Selanjutnya, penelitian tersebut juga dilatarbelakangi oleh adanya kesimpangsiuran dalam penafsiran produk-produk hukum, yaitu UU TPPO dan UU PPMI ketika hendak diaplikasikan oleh aparat-aparat penegak hukum.
Kemudian, SBMI juga menyorot lemahnya pemenuhan hak-hak korban dalam melaksanakan penelitian mereka.
“Lemahnya pemenuhan hak korban terutama hak atas restitusi, terdapat 11 putusan pengadilan kasus TPPO yang didampingi SBMI mendapatkan hak restitusi senilai Rp 4.227.385.259 yang sayangnya hingga saat ini restitusi tersebut belum dibayarkan pelaku kepada korban,” lanjut Dios.
Isu problematik
SBMI menemukan terjadinya kesimpangsiuran dalam upaya berbagai pihak, terutama aparat penegak hukum dalam menafsirkan produk-produk hukum terkait dengan perlindungan terhadap buruh-buruh migran.
“Kesenjangan antara Protokol Palermo dan UU No 21 Tahun 2007 dalam pembuktian eksploitasi.

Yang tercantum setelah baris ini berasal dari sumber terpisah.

(** X18.  [add] followed by [remove] of the same license.  For a user of
    the directory, after a successful [add] the [remove] of that user,
    category and mode succeeds and deactivates the entry just added: the
    entry list is the old one followed by that entry, inactive, so the
    active entries are the old ones. *)
Theorem X18_remove_undoes_add :
  forall (m m1 : Manager) (user : User.t) (ltype atype : string),
    dict_mem String.eqb (lower (User.user_id user)) (users m) = true ->
    add_user_license m user ltype atype = (m1, true) ->
    exists m2 new_entry,
      remove_user_license m1 (User.user_id user) ltype atype = (m2, true)
      /\ license_entries m1 = (license_entries m ++ [new_entry])%list
      /\ license_entries m2 = (license_entries m ++ [deactivate new_entry])%list
      /\ filter is_active (license_entries m2) = filter is_active (license_entries m)
      /\ List.length (changes m2) = (List.length (changes m) + 2)%nat.
Proof.
  intros m m1 user ltype atype M Hadd.
  destruct (add_success _ _ _ _ _ Hadd) as (T & He & Hu & _).
  set (new_entry := mkEntry ltype atype (find_available_slot m ltype atype)
                            (User.user_id user) 0 true) in *.
  unfold table_get_default in T.
  rewrite (table_list_of_directory_user m _ (lower_idem _) M),
    active_entries_of_lower in T.
  assert (Hnone : forall y, In y (license_entries m) ->
                    remove_match (User.user_id user) ltype atype y = false).
  { intros y Hy. destruct (remove_match (User.user_id user) ltype atype y) eqn:R; auto.
    apply remove_match_spec in R. destruct R as (E & _ & _ & A).
    assert (Hin : In y (active_entries_of (User.user_id user) (license_entries m))).
    { apply filter_In. split; auto. rewrite A, E. apply String.eqb_refl. }
    rewrite T in Hin. destruct Hin. }
  assert (Hnew : remove_match (User.user_id user) ltype atype new_entry = true).
  { apply remove_match_spec. repeat split; reflexivity. }
  assert (F : find (remove_match (User.user_id user) ltype atype) (license_entries m1)
              = Some new_entry)
    by (rewrite He; now apply find_app_last).
  exists (fst (remove_user_license m1 (User.user_id user) ltype atype)), new_entry.
  unfold remove_user_license. rewrite F. simpl.
  rewrite He, deactivate_first_app_last by auto.
  repeat split; auto.
  - rewrite filter_app. simpl. apply app_nil_r.
  - unfold add_user_license in Hadd. destruct (table_get_default _ _); [|discriminate].
    injection Hadd as <-. simpl. rewrite !length_app. simpl. lia.
Qed.

Lemma X18_witness :
  exists m2 new_entry,
    remove_user_license slots_add_eve "eve" "ALM" "Named" = (m2, true)
    /\ license_entries slots_add_eve = (license_entries slots_124 ++ [new_entry])%list
    /\ license_entries m2 = (license_entries slots_124 ++ [deactivate new_entry])%list
    /\ filter is_active (license_entries m2) = filter is_active (license_entries slots_124)
    /\ List.length (changes m2) = (List.length (changes slots_124) + 2)%nat.
Proof.
  apply (X18_remove_undoes_add slots_124 slots_add_eve (user_of "eve") "ALM" "Named");
    reflexivity.
Defined.

Lemma in_deactivate_first (p : LicenseEntry -> bool) (l : list LicenseEntry)
    (x : LicenseEntry) :
  In x l -> p x = false -> In x (deactivate_first p l).
Proof.
  intros Hin Hp. induction l as [|y r IH]; simpl; [destruct Hin|].
  destruct (p y) eqn:E.
  - destruct Hin as [->|Hin]; [congruence|now right].
  - destruct Hin as [->|Hin]; [now left|right; auto].
Qed.

(** X19.  [switch] is not transactional.  When the user of the directory
    holds the license to switch from and another active license, the removal
    is done, the addition is refused, and [switch] returns failure with the
    old license inactive and a [remove] record in the log. *)
Theorem X19_failed_switch_keeps_the_removal :
  forall (m : Manager) (user : User.t)
         (old_ltype old_atype new_ltype new_atype : string)
         (target other : LicenseEntry),
    dict_mem String.eqb (lower (User.user_id user)) (users m) = true ->
    find (remove_match (User.user_id user) old_ltype old_atype) (license_entries m)
    = Some target ->
    In other (license_entries m) ->
    is_active other = true ->
    lower (user_id other) = lower (User.user_id user) ->
    remove_match (User.user_id user) old_ltype old_atype other = false ->
    exists m1 before after change,
      switch_user_license m user old_ltype old_atype new_ltype new_atype = (m1, false)
      /\ license_entries m = (before ++ target :: after)%list
      /\ license_entries m1 = (before ++ deactivate target :: after)%list
      /\ changes m1 = (changes m ++ [change])%list
      /\ LicenseChange.action change = "remove".
Proof.
  intros m user olt oat nlt nat target other M F Hin A E Hno.
  destruct (find_split _ _ _ F) as (b & a & Hl & _ & _ & Hd).
  unfold switch_user_license, remove_user_license. rewrite F. simpl.
  match goal with
  | |- context [add_user_license ?x user nlt nat] => set (m1 := x)
  end.
  assert (N : table_get_default (lower (User.user_id user))
                (build_combined_user_license_table m1) <> []).
  { unfold table_get_default.
    rewrite (table_list_of_directory_user m1 _ (lower_idem _) M),
      active_entries_of_lower.
    intros Hnil.
    assert (Ho : In other (active_entries_of (User.user_id user) (license_entries m1))).
    { apply filter_In. split.
      - simpl. now apply in_deactivate_first.
      - rewrite A, E. apply String.eqb_refl. }
    rewrite Hnil in Ho. destruct Ho. }
  destruct (add_cases m1 user nlt nat) as [[Ea _]|(_ & T & _)]; [|contradiction].
  rewrite Ea. simpl. exists m1, b, a. eexists.
  split; [reflexivity|]. split; [exact Hl|]. split; [exact Hd|].
  split; reflexivity.
Qed.

Lemma X19_witness :
  exists m1 before after change,
    switch_user_license ann_twice (user_of "ann") "ALM" "Named" "Pro" "Named"
    = (m1, false)
    /\ license_entries ann_twice
       = (before ++ entry "ALM" "Named" 1 "ann" :: after)%list
    /\ license_entries m1
       = (before ++ deactivate (entry "ALM" "Named" 1 "ann") :: after)%list
    /\ changes m1 = (changes ann_twice ++ [change])%list
    /\ LicenseChange.action change = "remove".
Proof.
  apply (X19_failed_switch_keeps_the_removal ann_twice (user_of "ann")
           "ALM" "Named" "Pro" "Named" (entry "ALM" "Named" 1 "ann")
           (entry "QA" "Concurrent" 1 "Ann")); try reflexivity.
  simpl. auto.
Defined.




(* ===================================================================== *)
(** ** Further properties: the serializer *)
(* ===================================================================== *)









(* ===================================================================== *)
(** ** Further properties: the identifier normaliser *)
(* ===================================================================== *)

Lemma split_ws_nonempty (s : string) : Forall (fun p => p <> "") (split_ws s).
Proof.
  induction s as [|c r IH]; simpl; [constructor|].
  destruct (is_space c); [exact IH|].
  destruct r as [|c' r']; [repeat constructor; discriminate|].
  destruct (is_space c').
  - constructor; [discriminate|exact IH].
  - destruct (split_ws (String c' r')) as [|h t].
    + repeat constructor; discriminate.
    + inversion IH; subst. constructor; [discriminate|assumption].
Qed.

Lemma Forall_snoc {A : Type} (P : A -> Prop) (l : list A) (x : A) :
  Forall P l -> P x -> Forall P (l ++ [x]).
Proof. intros Hl Hx. apply Forall_app. split; auto. Qed.

Lemma classify_ok (acc : Identifiers) (identifier : string) :
  identifier <> "" ->
  identifiers_ok acc ->
  identifiers_ok (classify acc identifier)
  /\ (S (identifier_count acc) <= identifier_count (classify acc identifier))%nat.
Proof.
  intros Hne (Hu & He & Hn). unfold classify, identifiers_ok, identifier_count.
  destruct (contains " " identifier && contains "@" identifier) eqn:C.
  - destruct (filter looks_like_email (split_ws identifier)) as [|pe pes] eqn:PE.
    + destruct (looks_like_email identifier) eqn:L; simpl;
        rewrite ?length_app; simpl; (split; [|lia]); repeat split; auto;
        apply Forall_snoc; auto.
    + destruct (filter (fun p => negb (contains "@" p)) (split_ws identifier))
        as [|pn pns] eqn:PN.
      * destruct (looks_like_email identifier) eqn:L; simpl;
          rewrite ?length_app; simpl; (split; [|lia]); repeat split; auto;
          apply Forall_snoc; auto.
      * remember (strip (join " " (pn :: pns))) as name eqn:Hname.
        cbn [user_ids full_names emails]. split.
        -- split; [exact Hu|]. split.
           ++ apply Forall_app. split; auto. rewrite <- PE.
              apply Forall_forall. intros p Hp. apply filter_In in Hp.
              destruct Hp as [Hp L]. split; auto.
              pose proof (split_ws_nonempty identifier) as W.
              rewrite Forall_forall in W. now apply W.
           ++ destruct (String.eqb_spec name ""); auto.
              apply Forall_snoc; auto.
        -- rewrite length_app. cbn [List.length].
           destruct (name =? ""); rewrite ?length_app; cbn [List.length]; lia.
  - destruct (looks_like_email identifier) eqn:L; simpl.
    + rewrite length_app. simpl. split; [|lia]. repeat split; auto.
      apply Forall_snoc; auto.
    + destruct (looks_like_user_id identifier) eqn:U; simpl;
        rewrite length_app; simpl; (split; [|lia]); repeat split; auto;
        apply Forall_snoc; auto.
Qed.

(** X22.  What the normaliser returns.  No string of its three lists is
    empty; every user id has no space, is alphanumeric once [.], [_] and [-]
    are removed, and is not an email; every email contains [@] and [.]; and
    each identifier of the input gives at least one string, so nothing is
    lost. *)
Theorem X22_normaliser_lists_are_well_formed :
  forall input_text : string,
    identifiers_ok (parse_mixed_identifiers input_text)
    /\ (List.length (identifiers_of input_text)
        <= identifier_count (parse_mixed_identifiers input_text))%nat.
Proof.
  intros input_text. unfold parse_mixed_identifiers.
  assert (Hne : Forall (fun s => s <> "") (identifiers_of input_text)).
  { unfold identifiers_of. apply Forall_forall. intros s Hs.
    apply filter_In in Hs. destruct Hs as [_ Hs]. apply negb_true_iff in Hs.
    now apply String.eqb_neq in Hs. }
  assert (G : forall ids acc,
             Forall (fun s => s <> "") ids -> identifiers_ok acc ->
             identifiers_ok (fold_left classify ids acc)
             /\ (List.length ids + identifier_count acc
                 <= identifier_count (fold_left classify ids acc))%nat).
  { induction ids as [|i r IH]; intros acc Hids Hacc; simpl; [auto|].
    inversion Hids as [|? ? Hi Hr]; subst.
    destruct (classify_ok acc i Hi Hacc) as [Hok Hc].
    destruct (IH _ Hr Hok) as [Hok' Hc']. split; auto. lia. }
  destruct (G (identifiers_of input_text) (mkIds [] [] []) Hne) as [Hok Hc].
  - repeat split; constructor.
  - split; auto. unfold identifier_count at 1 in Hc. simpl in Hc. lia.
Qed.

Protokol Palermo hanya membutuhkan bukti tujuan eksploitasi untuk menetapkan kejahatan perdagangan manusia sehingga eksploitasi tidak perlu harus terjadi. Sedangkan UU No 21 Tahun 2007 memerlukan pembuktian eksploitasi dalam kasus delik materil,” papar SBMI.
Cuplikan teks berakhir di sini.